» **EXERCISE DESCRIPTION**
Starting at the line containing "Definition registry_add (name" and ending at the line containing "Definition answer (write", print every line of the material below exactly, both ends included, and stop there.

—————

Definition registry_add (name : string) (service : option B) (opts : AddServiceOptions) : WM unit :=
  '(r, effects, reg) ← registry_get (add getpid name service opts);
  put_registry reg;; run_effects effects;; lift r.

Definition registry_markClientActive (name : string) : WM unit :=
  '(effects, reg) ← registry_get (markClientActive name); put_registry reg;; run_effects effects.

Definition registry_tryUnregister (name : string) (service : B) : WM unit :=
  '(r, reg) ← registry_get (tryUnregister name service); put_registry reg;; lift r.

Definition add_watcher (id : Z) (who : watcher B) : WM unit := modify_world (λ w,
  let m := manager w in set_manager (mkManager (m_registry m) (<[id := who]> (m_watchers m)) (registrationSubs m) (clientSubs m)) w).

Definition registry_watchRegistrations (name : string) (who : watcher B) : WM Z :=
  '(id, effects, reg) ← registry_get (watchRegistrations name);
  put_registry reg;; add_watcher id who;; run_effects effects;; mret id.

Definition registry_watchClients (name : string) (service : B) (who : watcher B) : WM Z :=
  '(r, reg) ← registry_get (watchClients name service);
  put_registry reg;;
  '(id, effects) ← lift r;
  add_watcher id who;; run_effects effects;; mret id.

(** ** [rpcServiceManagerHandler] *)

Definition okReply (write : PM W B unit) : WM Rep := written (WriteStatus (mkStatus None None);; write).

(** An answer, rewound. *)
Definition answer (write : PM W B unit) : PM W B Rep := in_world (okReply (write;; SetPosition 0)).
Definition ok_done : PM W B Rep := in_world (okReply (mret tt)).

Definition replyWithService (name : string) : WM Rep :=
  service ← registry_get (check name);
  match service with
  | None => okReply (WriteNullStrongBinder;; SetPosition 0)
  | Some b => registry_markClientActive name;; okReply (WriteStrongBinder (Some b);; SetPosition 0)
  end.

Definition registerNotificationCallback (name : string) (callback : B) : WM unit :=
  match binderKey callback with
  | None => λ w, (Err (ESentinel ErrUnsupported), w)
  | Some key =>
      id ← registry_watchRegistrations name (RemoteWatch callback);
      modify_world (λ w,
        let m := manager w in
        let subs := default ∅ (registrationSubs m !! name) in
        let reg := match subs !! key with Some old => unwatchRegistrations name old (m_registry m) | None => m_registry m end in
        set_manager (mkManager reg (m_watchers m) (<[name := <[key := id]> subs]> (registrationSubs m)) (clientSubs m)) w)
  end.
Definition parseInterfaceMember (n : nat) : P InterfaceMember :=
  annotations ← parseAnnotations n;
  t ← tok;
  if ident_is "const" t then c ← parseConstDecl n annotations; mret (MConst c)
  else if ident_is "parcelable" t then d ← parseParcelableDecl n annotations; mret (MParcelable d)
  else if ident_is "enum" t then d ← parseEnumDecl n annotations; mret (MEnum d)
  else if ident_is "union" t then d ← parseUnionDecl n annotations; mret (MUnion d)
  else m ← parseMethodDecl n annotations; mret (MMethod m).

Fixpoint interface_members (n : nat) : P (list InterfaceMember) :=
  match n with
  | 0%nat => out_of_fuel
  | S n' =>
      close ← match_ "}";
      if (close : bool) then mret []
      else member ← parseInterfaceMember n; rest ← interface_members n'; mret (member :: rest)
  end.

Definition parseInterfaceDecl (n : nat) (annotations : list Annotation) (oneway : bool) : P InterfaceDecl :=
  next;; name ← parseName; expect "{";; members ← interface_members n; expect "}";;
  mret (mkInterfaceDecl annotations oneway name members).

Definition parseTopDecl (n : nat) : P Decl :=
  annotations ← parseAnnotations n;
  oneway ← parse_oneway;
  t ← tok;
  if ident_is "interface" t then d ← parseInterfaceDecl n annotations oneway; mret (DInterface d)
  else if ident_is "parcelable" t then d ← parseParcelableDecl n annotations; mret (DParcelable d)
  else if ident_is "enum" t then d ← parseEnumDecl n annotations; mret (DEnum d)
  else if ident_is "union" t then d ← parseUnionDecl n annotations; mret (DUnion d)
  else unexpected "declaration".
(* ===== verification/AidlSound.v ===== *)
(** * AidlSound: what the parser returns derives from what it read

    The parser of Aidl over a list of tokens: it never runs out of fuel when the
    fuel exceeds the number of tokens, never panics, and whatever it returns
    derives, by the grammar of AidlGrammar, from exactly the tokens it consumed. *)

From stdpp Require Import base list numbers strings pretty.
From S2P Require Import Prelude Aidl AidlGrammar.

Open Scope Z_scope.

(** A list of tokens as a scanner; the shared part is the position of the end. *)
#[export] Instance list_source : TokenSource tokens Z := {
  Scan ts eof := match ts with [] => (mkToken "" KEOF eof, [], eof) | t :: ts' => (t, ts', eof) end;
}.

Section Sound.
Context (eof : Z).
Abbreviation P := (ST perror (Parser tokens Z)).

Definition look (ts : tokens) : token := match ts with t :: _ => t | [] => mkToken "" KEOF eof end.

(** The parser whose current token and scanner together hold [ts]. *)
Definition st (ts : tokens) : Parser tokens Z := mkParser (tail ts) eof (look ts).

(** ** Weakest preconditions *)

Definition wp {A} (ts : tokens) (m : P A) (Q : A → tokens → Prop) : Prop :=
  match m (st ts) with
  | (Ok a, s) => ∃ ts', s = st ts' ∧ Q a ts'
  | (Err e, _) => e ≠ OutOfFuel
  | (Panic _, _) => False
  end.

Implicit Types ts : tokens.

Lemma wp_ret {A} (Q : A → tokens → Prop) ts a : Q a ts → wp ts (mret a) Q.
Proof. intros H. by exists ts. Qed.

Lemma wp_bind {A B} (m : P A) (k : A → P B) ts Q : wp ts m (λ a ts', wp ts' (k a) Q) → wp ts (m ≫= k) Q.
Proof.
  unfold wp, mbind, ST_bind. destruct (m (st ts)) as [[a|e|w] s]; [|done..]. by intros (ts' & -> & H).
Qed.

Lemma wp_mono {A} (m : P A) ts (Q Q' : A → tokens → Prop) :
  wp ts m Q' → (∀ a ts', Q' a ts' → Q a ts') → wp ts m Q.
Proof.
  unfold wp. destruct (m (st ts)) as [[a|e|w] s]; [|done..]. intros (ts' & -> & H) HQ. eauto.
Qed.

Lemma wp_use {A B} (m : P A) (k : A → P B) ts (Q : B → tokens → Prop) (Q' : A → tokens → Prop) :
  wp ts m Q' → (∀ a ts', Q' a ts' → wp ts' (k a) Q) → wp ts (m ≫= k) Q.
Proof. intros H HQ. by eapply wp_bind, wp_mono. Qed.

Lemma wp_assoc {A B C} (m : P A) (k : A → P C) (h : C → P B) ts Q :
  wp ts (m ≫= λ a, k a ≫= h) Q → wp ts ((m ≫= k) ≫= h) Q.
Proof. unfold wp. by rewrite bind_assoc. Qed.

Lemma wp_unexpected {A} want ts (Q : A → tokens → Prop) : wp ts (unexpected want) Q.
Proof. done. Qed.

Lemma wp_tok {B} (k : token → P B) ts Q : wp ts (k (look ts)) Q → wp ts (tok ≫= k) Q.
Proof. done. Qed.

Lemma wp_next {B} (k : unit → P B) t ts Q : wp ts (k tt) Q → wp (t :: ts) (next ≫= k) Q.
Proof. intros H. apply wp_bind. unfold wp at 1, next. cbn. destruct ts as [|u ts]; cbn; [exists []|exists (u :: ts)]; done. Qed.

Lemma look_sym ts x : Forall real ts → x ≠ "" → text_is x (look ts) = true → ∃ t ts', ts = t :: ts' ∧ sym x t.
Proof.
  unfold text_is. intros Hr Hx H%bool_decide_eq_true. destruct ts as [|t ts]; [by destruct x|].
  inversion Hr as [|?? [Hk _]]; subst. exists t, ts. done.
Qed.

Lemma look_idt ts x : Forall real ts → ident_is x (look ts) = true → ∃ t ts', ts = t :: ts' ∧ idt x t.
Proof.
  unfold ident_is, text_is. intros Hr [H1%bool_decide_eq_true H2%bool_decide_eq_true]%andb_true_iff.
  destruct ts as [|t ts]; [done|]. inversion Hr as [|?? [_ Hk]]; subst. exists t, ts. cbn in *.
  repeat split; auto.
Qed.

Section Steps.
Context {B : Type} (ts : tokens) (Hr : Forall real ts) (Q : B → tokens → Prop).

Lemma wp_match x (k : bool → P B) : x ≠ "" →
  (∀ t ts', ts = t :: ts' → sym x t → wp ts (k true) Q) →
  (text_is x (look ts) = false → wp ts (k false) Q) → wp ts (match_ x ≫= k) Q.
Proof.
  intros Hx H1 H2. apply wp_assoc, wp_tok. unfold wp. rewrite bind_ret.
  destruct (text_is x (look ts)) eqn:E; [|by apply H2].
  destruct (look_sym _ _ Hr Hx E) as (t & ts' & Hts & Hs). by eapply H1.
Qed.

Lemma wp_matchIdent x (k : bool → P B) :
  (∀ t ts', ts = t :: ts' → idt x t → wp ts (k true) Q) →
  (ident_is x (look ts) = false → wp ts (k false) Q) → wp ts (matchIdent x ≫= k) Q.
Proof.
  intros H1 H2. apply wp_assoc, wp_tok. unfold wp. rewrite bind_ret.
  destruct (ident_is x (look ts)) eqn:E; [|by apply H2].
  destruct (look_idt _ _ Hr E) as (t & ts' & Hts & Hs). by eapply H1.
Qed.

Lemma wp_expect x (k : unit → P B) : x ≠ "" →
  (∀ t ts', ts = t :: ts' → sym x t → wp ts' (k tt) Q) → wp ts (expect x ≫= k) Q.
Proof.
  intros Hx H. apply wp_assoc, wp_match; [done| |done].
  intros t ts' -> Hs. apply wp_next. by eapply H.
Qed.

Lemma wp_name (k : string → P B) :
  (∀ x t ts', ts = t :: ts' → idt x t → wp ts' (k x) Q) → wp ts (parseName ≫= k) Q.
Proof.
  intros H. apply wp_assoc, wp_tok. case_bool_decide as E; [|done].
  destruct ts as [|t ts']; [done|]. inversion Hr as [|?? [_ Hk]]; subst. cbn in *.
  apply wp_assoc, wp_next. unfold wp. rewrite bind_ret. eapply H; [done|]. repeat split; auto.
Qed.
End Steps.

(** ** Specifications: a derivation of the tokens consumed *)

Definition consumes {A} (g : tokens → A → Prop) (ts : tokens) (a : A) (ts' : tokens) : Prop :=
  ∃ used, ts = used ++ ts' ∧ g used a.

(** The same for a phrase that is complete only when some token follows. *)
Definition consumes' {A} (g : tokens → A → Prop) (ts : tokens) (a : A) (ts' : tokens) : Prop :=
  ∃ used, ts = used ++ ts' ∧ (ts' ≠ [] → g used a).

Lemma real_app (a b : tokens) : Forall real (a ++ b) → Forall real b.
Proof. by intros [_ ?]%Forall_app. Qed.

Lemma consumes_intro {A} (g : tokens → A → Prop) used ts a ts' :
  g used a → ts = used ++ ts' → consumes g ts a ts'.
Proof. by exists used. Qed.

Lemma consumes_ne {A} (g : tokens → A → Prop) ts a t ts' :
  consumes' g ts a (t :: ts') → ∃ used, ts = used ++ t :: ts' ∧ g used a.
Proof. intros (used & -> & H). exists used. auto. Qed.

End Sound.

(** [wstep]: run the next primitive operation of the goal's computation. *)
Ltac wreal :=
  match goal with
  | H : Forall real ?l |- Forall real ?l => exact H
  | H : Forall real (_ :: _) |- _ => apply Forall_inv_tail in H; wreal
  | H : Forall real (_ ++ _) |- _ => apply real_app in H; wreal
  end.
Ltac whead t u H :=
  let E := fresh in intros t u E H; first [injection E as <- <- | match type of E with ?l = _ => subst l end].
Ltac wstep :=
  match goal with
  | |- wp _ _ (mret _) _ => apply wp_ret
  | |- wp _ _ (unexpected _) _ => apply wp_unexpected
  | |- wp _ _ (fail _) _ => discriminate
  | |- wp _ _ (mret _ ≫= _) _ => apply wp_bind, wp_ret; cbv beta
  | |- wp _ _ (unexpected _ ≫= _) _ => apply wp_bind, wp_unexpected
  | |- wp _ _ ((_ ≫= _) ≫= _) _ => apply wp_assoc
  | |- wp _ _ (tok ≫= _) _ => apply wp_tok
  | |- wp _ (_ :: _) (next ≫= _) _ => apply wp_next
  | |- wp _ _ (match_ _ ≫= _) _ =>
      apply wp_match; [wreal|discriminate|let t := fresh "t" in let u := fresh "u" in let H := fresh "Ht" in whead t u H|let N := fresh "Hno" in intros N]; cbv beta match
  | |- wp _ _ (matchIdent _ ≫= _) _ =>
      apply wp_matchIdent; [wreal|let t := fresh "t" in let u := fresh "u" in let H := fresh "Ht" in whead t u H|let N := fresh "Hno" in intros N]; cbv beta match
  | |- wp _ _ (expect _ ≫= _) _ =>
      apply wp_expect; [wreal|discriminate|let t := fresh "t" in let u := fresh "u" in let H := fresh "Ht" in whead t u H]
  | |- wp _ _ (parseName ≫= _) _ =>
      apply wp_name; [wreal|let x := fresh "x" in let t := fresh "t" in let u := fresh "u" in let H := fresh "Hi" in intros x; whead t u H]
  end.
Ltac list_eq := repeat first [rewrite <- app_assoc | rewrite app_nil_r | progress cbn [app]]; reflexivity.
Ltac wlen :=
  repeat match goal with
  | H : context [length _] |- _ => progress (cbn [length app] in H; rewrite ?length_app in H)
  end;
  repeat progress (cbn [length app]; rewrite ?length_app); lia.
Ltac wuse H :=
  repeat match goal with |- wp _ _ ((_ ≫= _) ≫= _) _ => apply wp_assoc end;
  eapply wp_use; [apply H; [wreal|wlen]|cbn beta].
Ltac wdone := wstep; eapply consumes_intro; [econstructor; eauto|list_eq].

—————

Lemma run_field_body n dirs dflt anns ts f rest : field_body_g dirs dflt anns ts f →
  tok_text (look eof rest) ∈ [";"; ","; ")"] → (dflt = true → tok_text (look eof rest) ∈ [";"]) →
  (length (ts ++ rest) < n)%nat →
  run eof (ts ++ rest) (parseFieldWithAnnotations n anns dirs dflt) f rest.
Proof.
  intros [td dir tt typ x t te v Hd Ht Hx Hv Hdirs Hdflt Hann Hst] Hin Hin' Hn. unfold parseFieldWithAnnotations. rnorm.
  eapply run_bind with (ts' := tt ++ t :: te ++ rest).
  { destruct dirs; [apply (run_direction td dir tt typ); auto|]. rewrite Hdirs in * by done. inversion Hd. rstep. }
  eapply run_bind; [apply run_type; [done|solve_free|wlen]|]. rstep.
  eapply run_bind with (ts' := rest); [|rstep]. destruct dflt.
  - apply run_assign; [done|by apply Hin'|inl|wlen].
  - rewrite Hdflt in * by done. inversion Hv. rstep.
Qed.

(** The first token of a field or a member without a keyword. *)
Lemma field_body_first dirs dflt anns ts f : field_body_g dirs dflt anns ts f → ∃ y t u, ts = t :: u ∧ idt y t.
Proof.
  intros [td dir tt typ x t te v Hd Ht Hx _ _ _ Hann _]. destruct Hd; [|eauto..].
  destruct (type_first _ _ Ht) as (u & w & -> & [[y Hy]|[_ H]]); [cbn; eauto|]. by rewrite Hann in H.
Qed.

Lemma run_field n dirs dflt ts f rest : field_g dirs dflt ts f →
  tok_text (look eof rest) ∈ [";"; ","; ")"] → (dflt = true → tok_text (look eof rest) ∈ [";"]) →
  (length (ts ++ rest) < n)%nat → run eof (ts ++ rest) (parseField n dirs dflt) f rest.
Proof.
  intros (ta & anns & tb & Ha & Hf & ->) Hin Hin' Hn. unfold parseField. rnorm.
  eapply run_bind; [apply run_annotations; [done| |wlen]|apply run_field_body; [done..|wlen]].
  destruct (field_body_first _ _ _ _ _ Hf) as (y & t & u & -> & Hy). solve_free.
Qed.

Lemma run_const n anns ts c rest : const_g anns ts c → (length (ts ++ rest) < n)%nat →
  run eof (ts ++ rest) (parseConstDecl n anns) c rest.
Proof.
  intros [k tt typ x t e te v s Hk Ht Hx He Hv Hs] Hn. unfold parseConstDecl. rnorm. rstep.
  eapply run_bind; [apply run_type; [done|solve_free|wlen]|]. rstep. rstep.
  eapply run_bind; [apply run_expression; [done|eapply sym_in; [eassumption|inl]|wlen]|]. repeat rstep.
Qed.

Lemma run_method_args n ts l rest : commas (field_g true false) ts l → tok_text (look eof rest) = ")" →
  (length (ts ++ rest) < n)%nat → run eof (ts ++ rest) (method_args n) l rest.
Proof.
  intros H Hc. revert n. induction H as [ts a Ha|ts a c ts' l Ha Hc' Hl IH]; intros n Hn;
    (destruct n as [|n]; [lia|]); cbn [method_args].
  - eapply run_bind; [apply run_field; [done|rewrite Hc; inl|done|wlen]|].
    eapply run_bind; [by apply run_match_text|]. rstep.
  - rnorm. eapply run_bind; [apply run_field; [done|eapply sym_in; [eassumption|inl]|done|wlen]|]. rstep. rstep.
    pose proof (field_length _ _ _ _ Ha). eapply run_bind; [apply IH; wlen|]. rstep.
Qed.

—————

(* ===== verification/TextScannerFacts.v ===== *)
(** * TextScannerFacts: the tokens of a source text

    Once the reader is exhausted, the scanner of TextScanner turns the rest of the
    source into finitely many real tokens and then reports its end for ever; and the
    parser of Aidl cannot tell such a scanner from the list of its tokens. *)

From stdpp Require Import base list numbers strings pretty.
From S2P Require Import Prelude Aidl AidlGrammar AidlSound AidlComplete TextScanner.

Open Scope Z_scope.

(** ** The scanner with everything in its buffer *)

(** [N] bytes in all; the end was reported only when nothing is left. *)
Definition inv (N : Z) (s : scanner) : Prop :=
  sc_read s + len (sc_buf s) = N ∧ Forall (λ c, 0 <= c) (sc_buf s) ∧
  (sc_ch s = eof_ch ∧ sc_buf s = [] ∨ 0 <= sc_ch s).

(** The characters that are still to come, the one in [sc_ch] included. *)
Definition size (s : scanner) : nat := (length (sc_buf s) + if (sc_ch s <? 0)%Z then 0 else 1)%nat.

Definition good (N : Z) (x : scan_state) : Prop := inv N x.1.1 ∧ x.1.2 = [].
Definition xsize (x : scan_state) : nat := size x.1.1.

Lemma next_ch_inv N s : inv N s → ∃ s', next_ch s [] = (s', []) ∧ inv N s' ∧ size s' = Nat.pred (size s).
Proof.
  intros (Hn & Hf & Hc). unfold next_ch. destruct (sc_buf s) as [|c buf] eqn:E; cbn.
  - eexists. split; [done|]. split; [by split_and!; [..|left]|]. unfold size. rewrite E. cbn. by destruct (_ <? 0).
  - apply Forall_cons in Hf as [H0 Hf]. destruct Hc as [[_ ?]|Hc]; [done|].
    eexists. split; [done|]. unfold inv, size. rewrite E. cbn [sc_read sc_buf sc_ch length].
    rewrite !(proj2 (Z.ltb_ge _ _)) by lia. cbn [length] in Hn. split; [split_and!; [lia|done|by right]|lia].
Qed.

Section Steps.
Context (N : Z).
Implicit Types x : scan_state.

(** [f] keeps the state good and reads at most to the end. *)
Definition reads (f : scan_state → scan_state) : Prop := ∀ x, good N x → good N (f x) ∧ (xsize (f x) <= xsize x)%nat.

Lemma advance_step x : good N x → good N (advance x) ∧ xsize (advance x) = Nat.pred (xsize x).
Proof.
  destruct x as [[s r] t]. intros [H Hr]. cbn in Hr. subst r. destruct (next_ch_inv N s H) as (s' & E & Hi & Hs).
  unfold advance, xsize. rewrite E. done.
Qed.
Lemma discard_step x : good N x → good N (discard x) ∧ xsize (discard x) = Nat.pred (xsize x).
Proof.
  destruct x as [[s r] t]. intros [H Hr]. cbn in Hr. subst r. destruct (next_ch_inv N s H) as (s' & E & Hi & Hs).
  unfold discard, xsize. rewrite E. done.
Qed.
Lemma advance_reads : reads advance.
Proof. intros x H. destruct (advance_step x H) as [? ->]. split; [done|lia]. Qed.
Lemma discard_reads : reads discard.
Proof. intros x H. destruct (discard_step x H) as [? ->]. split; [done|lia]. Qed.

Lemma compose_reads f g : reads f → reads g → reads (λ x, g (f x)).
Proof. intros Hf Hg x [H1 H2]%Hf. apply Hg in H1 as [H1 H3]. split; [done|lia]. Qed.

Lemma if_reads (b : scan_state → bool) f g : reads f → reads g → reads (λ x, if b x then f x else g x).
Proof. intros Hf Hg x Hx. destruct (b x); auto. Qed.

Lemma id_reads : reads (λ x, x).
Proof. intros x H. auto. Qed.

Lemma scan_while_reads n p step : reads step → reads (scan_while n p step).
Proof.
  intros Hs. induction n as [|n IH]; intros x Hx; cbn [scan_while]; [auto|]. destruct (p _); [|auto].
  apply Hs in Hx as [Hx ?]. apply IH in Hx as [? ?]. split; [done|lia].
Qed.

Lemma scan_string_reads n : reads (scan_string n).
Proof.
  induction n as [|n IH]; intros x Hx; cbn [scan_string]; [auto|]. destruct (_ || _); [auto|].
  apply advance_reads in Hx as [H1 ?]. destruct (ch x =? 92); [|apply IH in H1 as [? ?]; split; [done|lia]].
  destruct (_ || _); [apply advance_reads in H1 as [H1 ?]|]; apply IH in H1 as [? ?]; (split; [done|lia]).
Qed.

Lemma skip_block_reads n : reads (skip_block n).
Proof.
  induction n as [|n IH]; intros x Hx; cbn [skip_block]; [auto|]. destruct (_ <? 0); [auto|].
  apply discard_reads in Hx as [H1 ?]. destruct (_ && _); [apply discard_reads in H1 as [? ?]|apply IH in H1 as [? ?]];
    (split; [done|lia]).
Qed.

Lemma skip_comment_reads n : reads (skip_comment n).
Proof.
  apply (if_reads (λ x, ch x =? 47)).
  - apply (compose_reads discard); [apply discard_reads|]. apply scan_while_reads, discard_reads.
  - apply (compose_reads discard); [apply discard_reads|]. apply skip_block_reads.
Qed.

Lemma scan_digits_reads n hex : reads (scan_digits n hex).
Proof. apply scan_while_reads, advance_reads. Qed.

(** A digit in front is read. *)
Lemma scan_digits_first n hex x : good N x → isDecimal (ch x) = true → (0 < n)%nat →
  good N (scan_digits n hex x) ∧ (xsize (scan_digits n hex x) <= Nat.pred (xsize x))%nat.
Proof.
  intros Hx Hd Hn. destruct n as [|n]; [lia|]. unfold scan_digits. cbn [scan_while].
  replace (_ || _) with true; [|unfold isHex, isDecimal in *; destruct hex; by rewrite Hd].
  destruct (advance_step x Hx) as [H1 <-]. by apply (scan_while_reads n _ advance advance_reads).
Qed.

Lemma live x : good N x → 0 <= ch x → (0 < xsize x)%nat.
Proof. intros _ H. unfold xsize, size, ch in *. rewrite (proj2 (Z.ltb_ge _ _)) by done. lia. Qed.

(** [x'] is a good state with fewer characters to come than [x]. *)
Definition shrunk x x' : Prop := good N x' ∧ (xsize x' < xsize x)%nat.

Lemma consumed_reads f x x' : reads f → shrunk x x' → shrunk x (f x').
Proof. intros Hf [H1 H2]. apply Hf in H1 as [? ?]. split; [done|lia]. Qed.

—————

» **RESULT BELOW**
Definition registry_add (name : string) (service : option B) (opts : AddServiceOptions) : WM unit :=
  '(r, effects, reg) ← registry_get (add getpid name service opts);
  put_registry reg;; run_effects effects;; lift r.

Definition registry_markClientActive (name : string) : WM unit :=
  '(effects, reg) ← registry_get (markClientActive name); put_registry reg;; run_effects effects.

Definition registry_tryUnregister (name : string) (service : B) : WM unit :=
  '(r, reg) ← registry_get (tryUnregister name service); put_registry reg;; lift r.

Definition add_watcher (id : Z) (who : watcher B) : WM unit := modify_world (λ w,
  let m := manager w in set_manager (mkManager (m_registry m) (<[id := who]> (m_watchers m)) (registrationSubs m) (clientSubs m)) w).

Definition registry_watchRegistrations (name : string) (who : watcher B) : WM Z :=
  '(id, effects, reg) ← registry_get (watchRegistrations name);
  put_registry reg;; add_watcher id who;; run_effects effects;; mret id.

Definition registry_watchClients (name : string) (service : B) (who : watcher B) : WM Z :=
  '(r, reg) ← registry_get (watchClients name service);
  put_registry reg;;
  '(id, effects) ← lift r;
  add_watcher id who;; run_effects effects;; mret id.

(** ** [rpcServiceManagerHandler] *)

Definition okReply (write : PM W B unit) : WM Rep := written (WriteStatus (mkStatus None None);; write).

(** An answer, rewound. *)
Definition answer (write : PM W B unit) : PM W B Rep := in_world (okReply (write;; SetPosition 0)).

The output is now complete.